* Saved entries:

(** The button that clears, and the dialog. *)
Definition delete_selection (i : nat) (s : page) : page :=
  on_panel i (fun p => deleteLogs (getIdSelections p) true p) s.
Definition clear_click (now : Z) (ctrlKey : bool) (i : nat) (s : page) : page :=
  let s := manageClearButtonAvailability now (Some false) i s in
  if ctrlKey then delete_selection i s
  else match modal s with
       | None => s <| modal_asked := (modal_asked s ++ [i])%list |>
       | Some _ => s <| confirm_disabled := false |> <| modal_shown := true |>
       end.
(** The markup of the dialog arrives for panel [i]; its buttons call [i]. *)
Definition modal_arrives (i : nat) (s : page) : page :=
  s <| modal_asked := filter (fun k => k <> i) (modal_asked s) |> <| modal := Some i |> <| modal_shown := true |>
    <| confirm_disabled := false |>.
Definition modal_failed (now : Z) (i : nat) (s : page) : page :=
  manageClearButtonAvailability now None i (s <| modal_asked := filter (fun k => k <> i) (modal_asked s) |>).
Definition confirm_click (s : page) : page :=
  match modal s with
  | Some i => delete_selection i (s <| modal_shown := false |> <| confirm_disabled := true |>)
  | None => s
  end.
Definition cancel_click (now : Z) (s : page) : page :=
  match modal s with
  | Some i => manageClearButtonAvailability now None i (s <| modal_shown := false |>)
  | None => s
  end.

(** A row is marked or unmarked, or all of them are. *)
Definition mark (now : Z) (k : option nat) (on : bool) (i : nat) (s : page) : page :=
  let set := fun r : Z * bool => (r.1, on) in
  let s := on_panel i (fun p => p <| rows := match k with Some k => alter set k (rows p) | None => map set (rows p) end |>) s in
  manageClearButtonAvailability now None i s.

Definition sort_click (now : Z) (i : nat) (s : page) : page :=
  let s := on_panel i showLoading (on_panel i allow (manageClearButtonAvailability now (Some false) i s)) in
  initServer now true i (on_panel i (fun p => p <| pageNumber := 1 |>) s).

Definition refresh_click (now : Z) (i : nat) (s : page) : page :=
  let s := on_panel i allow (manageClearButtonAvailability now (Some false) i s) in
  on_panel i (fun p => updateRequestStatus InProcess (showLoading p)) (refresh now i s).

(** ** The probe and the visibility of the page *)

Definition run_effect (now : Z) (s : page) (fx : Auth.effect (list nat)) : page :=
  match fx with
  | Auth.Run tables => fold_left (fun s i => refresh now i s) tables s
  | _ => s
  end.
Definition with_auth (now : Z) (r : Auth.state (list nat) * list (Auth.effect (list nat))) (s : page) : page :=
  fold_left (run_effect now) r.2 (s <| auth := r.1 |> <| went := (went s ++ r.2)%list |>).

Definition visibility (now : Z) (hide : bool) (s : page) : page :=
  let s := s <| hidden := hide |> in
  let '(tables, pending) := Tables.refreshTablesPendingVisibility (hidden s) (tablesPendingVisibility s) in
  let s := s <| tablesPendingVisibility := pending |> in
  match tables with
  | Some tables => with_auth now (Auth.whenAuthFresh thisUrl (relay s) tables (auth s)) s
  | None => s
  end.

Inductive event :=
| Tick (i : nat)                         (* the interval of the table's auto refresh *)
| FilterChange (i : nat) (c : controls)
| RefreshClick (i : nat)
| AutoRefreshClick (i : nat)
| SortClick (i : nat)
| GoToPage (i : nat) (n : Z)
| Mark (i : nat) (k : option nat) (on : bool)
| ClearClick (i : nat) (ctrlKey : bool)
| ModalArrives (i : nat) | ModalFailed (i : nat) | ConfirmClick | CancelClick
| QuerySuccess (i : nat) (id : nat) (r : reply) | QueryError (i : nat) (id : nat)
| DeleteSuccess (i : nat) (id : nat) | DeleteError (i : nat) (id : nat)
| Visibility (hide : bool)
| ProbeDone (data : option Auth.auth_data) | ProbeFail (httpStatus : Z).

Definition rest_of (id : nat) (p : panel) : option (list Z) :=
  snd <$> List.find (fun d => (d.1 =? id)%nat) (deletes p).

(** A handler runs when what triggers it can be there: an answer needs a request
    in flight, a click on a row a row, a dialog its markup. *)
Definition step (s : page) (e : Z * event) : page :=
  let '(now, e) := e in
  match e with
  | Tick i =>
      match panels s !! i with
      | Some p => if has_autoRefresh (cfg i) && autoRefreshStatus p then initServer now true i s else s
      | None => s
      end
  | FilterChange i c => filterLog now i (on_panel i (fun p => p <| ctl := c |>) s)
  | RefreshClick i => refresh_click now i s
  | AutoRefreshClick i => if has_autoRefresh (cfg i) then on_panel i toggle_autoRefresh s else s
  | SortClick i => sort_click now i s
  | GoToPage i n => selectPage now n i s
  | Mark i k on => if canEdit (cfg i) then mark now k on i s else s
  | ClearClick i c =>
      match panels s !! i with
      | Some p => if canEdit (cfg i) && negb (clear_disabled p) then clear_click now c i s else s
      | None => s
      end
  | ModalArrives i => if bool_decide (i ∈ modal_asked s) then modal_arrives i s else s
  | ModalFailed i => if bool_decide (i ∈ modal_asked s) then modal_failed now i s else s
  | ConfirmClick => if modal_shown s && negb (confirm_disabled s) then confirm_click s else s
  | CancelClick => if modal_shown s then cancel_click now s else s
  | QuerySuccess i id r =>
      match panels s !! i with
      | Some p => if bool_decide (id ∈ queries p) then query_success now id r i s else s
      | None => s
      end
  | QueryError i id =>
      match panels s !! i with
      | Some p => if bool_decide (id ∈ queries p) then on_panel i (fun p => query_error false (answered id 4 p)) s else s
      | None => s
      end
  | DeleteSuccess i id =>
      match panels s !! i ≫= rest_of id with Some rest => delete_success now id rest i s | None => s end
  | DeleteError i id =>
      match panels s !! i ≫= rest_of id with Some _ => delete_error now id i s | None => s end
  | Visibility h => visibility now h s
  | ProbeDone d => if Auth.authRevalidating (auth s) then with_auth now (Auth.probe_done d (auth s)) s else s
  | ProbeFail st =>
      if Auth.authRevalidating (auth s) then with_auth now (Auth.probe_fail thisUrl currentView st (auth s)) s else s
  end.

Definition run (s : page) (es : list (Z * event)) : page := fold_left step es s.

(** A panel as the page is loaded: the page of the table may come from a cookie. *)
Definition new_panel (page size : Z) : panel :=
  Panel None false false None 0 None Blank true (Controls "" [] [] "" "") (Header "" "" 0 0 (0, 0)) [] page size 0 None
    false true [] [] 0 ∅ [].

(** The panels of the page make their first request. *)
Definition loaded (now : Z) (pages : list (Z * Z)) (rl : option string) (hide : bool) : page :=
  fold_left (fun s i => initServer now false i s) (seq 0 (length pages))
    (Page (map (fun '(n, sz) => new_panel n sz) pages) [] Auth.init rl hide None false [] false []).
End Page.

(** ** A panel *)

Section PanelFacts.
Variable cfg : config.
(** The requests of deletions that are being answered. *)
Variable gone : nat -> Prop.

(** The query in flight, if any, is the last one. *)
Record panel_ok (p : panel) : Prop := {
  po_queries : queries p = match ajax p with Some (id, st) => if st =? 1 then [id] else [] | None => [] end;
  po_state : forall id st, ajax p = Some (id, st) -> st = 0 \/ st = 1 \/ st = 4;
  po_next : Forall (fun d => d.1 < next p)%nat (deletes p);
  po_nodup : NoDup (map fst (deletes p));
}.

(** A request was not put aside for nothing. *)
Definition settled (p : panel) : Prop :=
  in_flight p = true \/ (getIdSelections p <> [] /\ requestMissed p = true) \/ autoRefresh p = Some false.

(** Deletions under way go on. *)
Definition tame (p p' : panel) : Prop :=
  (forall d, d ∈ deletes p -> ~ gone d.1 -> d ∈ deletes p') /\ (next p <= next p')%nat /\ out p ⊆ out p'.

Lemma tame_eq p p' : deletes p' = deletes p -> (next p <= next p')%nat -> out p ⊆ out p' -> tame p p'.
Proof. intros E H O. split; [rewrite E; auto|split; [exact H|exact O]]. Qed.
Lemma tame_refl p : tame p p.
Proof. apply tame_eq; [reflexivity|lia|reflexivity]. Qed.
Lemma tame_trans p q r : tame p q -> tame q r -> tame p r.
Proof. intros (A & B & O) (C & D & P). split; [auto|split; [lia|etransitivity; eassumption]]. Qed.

* Exercise goal: Check how many lines in the entries contain "Proof", and reply with that number alone.

* Answer to this problem: 3